Please copy, exactly as they appear below, the lines from the one containing "(** The [while" through the one containing "else u32 (bitstream".

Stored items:
__________________________________________________

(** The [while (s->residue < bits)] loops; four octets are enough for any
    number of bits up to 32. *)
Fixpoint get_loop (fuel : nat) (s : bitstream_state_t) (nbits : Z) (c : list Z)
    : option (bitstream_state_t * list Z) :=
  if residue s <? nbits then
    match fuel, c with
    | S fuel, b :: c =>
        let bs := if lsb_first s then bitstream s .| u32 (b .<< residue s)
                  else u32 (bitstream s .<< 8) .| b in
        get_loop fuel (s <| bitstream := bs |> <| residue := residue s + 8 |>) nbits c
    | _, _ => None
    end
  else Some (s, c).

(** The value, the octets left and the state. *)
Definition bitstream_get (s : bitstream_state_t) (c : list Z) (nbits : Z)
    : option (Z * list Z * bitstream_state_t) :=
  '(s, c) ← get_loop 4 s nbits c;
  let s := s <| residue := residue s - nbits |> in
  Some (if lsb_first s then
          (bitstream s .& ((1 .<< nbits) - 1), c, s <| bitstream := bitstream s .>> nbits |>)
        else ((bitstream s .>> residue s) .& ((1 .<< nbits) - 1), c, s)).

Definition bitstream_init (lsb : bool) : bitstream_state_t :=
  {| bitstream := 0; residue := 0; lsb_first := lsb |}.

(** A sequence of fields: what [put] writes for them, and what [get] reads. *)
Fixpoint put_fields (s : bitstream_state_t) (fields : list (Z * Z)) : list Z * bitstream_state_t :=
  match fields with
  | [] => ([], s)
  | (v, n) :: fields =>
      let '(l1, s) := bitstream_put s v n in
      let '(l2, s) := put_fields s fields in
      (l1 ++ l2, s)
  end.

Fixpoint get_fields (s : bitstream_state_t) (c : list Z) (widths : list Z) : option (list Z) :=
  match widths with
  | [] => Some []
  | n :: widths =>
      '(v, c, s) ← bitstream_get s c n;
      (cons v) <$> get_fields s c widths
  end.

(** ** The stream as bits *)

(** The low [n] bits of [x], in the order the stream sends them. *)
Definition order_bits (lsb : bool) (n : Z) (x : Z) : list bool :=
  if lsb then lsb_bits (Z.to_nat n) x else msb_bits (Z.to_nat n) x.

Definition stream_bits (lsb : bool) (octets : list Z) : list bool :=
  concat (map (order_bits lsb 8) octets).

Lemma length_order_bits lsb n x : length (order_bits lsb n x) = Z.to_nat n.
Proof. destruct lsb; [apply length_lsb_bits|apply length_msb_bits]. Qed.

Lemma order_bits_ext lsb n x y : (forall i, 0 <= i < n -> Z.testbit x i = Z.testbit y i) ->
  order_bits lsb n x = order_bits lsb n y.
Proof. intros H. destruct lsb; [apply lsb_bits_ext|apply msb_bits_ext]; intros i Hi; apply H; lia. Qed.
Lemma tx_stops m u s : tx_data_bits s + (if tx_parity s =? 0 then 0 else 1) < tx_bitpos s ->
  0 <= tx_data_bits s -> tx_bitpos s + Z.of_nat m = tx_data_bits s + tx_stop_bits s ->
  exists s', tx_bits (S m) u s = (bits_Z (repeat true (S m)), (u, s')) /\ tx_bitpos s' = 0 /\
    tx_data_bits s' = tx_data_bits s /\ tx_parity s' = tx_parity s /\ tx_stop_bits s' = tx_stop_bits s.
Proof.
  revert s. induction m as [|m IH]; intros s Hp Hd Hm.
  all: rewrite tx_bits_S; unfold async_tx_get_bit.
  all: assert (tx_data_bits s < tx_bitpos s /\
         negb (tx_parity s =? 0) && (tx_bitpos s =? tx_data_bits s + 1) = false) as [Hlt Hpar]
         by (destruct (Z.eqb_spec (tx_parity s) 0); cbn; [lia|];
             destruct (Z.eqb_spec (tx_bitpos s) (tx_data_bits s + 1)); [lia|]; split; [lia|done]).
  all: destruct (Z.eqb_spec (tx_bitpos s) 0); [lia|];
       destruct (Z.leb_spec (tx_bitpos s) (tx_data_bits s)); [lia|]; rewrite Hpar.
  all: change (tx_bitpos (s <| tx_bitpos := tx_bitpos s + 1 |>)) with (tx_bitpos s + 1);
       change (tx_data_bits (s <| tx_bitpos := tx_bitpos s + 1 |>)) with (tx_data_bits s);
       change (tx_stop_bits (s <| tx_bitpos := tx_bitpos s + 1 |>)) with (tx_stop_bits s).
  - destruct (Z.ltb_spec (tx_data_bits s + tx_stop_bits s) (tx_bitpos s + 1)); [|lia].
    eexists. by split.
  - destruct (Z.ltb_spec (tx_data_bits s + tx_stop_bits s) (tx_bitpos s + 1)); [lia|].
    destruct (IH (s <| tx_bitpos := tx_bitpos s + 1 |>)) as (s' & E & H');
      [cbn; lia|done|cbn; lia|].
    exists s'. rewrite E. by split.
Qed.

__________________________________________________

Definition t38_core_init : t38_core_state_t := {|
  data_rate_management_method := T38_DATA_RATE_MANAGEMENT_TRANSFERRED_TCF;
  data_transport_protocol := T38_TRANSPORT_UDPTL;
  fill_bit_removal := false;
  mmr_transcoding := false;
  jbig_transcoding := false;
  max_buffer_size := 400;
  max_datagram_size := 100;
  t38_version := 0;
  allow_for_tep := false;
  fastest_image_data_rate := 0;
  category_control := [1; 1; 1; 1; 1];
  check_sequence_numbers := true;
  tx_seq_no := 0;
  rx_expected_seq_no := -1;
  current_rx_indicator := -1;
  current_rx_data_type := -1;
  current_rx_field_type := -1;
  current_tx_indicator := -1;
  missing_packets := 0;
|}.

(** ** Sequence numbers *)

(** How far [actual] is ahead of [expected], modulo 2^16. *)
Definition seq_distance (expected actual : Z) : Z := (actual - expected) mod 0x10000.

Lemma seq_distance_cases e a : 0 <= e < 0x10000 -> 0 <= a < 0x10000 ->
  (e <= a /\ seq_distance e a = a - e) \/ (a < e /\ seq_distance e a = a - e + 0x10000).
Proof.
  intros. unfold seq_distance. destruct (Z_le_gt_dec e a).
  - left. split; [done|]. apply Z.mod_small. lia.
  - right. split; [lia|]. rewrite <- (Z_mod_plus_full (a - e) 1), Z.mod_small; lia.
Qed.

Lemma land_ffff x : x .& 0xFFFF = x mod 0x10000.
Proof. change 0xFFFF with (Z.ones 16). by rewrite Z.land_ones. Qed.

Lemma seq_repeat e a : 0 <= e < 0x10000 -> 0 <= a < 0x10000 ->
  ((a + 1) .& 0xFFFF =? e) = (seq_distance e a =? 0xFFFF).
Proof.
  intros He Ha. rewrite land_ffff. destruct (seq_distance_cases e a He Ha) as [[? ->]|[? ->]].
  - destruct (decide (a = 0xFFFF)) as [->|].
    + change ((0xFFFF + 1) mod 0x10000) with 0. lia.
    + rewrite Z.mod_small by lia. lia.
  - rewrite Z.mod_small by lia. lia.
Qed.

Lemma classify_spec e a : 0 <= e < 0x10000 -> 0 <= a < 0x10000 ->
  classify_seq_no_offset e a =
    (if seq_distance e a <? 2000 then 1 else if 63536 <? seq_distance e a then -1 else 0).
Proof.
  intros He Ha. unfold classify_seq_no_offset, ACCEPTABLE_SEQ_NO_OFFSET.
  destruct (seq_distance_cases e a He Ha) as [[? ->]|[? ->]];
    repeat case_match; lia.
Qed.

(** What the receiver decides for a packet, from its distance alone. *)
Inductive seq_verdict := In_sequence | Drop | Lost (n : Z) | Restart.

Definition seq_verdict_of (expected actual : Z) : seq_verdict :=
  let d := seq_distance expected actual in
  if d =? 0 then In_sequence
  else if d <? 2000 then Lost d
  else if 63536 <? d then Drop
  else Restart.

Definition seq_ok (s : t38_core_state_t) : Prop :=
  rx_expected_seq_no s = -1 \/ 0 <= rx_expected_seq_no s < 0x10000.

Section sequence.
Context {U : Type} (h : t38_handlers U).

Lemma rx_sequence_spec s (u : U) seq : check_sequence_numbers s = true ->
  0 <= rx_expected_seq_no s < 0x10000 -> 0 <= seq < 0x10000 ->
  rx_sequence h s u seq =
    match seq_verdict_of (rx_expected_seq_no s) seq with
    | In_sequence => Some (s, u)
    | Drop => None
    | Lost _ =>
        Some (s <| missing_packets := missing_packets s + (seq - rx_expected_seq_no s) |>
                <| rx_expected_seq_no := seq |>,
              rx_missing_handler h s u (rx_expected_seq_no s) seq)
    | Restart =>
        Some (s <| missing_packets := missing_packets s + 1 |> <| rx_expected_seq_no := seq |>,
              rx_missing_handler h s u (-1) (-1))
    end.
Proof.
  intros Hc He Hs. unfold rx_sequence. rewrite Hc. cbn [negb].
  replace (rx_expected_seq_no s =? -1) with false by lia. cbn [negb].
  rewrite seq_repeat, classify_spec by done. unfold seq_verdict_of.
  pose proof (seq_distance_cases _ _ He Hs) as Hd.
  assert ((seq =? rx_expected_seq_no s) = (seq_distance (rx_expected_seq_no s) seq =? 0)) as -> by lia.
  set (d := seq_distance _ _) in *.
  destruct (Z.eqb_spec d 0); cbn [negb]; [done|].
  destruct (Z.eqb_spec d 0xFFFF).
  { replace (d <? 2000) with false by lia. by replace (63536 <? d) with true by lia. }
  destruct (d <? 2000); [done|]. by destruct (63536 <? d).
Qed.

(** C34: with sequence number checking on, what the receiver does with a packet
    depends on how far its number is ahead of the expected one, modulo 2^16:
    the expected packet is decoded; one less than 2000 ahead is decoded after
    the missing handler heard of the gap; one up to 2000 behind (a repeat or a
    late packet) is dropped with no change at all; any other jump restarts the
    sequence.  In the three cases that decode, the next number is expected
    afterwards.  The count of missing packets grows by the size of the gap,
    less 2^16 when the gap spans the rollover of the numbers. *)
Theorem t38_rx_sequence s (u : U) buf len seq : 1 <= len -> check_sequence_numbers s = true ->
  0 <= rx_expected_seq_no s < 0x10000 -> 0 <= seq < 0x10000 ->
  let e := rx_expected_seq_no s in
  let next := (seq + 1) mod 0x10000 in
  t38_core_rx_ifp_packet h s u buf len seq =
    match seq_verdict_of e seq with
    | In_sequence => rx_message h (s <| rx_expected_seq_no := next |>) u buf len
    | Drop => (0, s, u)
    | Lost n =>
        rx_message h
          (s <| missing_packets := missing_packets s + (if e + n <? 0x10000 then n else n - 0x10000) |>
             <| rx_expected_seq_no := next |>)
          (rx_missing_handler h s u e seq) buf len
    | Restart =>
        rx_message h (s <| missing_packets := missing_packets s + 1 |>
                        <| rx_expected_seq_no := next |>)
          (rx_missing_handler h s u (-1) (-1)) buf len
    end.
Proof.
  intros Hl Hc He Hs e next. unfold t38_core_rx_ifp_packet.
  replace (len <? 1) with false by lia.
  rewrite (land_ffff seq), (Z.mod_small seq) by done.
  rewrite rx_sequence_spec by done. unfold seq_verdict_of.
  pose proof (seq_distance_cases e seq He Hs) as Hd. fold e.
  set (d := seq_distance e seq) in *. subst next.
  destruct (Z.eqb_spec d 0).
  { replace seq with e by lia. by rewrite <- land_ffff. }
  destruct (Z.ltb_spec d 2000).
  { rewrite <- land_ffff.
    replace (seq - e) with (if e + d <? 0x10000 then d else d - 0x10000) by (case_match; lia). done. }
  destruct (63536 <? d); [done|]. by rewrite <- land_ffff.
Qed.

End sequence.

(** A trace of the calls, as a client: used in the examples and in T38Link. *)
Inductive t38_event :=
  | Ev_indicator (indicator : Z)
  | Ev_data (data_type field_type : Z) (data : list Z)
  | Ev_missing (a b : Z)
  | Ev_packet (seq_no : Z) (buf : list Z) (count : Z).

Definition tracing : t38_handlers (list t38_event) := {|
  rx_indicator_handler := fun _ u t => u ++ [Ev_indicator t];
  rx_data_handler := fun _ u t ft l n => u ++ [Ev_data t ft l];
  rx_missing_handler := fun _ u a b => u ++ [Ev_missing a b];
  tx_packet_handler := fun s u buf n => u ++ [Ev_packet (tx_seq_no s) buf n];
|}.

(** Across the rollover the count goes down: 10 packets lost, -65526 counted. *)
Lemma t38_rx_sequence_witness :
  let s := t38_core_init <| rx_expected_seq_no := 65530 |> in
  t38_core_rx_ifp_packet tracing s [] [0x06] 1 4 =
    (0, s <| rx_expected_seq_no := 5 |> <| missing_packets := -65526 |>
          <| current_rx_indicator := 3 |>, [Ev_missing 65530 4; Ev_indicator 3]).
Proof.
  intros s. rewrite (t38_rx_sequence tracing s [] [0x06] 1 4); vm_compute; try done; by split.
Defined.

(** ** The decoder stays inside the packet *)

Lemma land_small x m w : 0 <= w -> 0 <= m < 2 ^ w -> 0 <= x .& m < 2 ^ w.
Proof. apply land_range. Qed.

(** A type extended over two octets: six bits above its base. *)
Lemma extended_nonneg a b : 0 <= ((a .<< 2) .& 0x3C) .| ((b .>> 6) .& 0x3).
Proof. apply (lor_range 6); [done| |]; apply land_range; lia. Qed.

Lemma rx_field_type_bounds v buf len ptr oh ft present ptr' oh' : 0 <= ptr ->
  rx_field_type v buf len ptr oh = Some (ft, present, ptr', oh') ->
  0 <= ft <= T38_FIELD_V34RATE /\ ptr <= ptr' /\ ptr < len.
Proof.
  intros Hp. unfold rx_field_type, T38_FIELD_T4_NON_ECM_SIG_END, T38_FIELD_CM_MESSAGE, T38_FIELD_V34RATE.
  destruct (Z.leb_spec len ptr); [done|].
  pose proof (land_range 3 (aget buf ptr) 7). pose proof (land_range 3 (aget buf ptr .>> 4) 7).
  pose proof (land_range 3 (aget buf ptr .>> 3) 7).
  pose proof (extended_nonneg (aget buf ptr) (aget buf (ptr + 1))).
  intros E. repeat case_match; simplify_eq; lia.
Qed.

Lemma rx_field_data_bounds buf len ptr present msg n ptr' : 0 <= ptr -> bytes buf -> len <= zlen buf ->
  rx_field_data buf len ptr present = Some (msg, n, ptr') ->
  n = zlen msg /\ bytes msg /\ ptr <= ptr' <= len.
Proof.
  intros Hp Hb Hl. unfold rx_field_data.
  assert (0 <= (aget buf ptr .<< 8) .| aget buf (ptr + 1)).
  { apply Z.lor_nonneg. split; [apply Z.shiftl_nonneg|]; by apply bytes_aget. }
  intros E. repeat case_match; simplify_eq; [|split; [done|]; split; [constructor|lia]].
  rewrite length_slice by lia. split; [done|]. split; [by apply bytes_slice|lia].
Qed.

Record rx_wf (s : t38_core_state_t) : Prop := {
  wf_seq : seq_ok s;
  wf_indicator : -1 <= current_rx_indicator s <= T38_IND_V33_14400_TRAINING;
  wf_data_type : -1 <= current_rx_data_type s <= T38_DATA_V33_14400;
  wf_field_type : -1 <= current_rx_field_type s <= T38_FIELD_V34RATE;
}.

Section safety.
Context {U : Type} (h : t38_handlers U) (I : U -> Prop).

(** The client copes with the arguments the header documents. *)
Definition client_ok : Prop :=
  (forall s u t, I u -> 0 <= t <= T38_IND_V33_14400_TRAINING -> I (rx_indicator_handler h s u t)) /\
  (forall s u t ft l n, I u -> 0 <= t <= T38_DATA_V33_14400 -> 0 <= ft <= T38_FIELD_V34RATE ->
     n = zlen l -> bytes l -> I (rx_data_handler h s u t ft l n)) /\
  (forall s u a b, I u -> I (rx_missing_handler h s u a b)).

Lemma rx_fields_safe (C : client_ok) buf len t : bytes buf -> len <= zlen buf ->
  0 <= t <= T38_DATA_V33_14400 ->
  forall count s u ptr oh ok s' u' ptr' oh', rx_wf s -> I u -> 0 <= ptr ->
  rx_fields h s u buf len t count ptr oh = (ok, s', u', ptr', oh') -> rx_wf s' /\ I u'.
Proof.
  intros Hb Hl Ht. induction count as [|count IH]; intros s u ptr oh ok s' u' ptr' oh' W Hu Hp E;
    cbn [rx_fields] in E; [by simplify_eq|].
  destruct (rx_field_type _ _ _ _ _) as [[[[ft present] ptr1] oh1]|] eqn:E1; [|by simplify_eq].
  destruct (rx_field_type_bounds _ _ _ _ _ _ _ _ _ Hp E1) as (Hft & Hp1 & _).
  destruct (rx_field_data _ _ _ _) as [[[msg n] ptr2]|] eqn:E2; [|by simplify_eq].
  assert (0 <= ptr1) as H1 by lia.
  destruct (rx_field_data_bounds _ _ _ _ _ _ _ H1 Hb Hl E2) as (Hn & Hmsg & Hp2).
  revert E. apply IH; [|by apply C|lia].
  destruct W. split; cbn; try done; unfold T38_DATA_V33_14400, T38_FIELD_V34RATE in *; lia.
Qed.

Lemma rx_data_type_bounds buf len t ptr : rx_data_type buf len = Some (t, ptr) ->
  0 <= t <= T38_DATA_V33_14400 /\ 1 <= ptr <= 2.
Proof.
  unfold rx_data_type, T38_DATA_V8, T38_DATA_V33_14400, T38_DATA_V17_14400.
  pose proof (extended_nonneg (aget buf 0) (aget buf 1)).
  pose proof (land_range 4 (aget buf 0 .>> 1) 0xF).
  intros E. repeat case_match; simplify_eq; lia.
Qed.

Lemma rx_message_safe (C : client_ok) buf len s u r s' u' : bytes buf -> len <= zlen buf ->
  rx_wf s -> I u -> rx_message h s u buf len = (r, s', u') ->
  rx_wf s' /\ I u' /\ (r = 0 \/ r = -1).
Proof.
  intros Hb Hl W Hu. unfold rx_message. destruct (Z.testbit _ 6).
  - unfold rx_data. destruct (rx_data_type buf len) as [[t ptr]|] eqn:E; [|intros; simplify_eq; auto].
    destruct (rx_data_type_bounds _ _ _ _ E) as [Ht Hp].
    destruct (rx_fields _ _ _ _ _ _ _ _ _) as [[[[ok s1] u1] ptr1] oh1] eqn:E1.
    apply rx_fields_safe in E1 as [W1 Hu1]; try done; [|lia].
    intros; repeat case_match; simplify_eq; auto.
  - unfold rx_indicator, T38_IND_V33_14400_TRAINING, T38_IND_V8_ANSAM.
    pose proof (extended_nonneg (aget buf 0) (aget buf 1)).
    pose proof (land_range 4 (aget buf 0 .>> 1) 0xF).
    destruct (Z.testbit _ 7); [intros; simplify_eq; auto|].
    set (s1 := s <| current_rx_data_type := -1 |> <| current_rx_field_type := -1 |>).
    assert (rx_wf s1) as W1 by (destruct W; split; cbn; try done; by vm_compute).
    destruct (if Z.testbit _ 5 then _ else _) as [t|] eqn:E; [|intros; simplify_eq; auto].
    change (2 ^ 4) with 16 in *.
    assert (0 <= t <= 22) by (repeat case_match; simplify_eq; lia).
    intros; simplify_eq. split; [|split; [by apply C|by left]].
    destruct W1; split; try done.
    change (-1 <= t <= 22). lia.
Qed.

__________________________________________________

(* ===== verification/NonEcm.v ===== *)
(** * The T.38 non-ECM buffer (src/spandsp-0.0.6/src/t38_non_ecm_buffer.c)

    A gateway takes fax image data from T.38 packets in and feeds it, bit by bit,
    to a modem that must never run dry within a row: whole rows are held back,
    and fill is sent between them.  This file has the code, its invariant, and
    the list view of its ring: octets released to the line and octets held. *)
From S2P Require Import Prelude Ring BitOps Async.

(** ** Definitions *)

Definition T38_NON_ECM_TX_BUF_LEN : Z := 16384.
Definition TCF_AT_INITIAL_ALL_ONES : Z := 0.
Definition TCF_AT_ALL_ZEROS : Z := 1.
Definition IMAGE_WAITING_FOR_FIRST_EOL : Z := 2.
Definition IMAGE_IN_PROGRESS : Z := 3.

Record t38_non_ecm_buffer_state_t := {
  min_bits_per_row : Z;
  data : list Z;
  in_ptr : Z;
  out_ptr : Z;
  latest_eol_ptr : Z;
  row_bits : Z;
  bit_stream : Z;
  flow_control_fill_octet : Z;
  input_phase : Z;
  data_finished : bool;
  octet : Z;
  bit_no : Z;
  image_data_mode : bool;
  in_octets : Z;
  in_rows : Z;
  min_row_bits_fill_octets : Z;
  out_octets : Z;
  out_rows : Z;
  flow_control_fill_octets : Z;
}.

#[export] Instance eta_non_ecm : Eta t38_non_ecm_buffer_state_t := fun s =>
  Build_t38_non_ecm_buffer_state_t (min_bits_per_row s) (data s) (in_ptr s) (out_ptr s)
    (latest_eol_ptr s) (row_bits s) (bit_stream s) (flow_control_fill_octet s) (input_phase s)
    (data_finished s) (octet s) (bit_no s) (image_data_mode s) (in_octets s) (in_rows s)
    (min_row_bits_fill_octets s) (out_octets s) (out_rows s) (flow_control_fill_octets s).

__________________________________________________

Result of the exercise ▸
(** The [while (s->residue < bits)] loops; four octets are enough for any
    number of bits up to 32. *)
Fixpoint get_loop (fuel : nat) (s : bitstream_state_t) (nbits : Z) (c : list Z)
    : option (bitstream_state_t * list Z) :=
  if residue s <? nbits then
    match fuel, c with
    | S fuel, b :: c =>
        let bs := if lsb_first s then bitstream s .| u32 (b .<< residue s)
                  else u32 (bitstream s .<< 8) .| b in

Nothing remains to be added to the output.